Report how many lines in the listing below include the string "RuleBlacklist", and write nothing more.

* _SUPPLIED DATA_:
###

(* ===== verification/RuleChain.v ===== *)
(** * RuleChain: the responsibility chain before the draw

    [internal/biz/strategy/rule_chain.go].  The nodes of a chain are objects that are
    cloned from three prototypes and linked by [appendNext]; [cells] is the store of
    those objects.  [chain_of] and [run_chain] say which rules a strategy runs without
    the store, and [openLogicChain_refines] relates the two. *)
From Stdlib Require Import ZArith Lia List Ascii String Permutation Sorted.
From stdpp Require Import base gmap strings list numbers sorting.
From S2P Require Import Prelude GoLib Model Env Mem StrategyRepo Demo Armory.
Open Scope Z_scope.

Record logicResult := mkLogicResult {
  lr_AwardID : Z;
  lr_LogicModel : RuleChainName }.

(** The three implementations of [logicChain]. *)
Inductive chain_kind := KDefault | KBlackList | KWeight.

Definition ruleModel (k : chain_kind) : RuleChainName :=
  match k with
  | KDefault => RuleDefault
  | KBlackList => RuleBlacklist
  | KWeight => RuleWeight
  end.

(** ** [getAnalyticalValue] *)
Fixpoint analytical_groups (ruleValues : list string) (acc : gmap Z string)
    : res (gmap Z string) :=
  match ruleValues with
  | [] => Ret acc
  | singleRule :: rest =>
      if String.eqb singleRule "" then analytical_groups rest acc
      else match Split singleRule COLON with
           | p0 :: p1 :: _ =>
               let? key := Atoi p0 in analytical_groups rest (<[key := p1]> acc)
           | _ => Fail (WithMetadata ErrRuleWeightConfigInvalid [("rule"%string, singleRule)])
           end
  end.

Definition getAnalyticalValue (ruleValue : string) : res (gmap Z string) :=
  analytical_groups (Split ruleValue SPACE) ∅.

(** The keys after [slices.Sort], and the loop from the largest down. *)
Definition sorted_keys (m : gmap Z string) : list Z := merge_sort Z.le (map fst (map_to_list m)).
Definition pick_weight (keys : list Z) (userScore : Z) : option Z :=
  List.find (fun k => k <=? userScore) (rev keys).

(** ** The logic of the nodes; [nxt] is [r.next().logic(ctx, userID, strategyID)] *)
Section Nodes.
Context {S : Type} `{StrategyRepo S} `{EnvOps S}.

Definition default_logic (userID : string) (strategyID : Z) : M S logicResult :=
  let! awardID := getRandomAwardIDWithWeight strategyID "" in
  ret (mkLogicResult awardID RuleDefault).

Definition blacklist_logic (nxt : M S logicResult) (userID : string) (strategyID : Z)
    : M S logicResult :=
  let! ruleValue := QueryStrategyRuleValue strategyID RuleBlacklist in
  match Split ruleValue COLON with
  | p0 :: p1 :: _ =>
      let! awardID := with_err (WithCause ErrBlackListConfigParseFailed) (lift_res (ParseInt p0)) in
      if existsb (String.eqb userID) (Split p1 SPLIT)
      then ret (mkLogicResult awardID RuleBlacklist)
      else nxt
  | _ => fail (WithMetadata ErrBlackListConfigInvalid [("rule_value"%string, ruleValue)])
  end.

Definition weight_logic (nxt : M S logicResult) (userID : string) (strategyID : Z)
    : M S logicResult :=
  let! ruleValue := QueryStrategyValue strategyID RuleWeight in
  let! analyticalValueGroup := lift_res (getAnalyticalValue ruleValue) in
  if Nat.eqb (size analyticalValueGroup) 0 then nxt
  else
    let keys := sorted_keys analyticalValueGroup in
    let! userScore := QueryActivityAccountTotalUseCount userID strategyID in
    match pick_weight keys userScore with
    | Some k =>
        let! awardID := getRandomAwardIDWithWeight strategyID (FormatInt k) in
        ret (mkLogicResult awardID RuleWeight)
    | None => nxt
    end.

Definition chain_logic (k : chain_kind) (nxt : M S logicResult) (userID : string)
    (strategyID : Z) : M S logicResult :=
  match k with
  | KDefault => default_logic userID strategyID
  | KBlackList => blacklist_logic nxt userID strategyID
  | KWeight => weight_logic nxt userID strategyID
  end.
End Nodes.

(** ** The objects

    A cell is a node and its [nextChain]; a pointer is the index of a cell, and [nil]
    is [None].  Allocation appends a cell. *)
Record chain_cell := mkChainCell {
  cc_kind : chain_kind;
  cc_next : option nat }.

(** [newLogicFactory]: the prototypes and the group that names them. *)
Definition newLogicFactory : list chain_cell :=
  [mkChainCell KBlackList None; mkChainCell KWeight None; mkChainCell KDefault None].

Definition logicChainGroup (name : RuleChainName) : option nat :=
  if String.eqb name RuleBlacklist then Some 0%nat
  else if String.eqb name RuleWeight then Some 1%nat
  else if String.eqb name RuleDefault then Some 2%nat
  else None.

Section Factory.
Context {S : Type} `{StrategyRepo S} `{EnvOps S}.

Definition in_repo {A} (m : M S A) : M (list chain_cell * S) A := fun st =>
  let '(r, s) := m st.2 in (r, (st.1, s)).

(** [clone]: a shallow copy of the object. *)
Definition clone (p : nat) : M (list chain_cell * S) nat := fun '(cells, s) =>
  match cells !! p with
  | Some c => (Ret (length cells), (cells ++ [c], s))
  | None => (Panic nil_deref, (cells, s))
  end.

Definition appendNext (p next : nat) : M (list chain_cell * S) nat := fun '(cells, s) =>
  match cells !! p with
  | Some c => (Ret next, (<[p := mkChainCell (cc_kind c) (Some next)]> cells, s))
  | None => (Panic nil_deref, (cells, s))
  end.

###

* _WRITTEN REPLY_: 4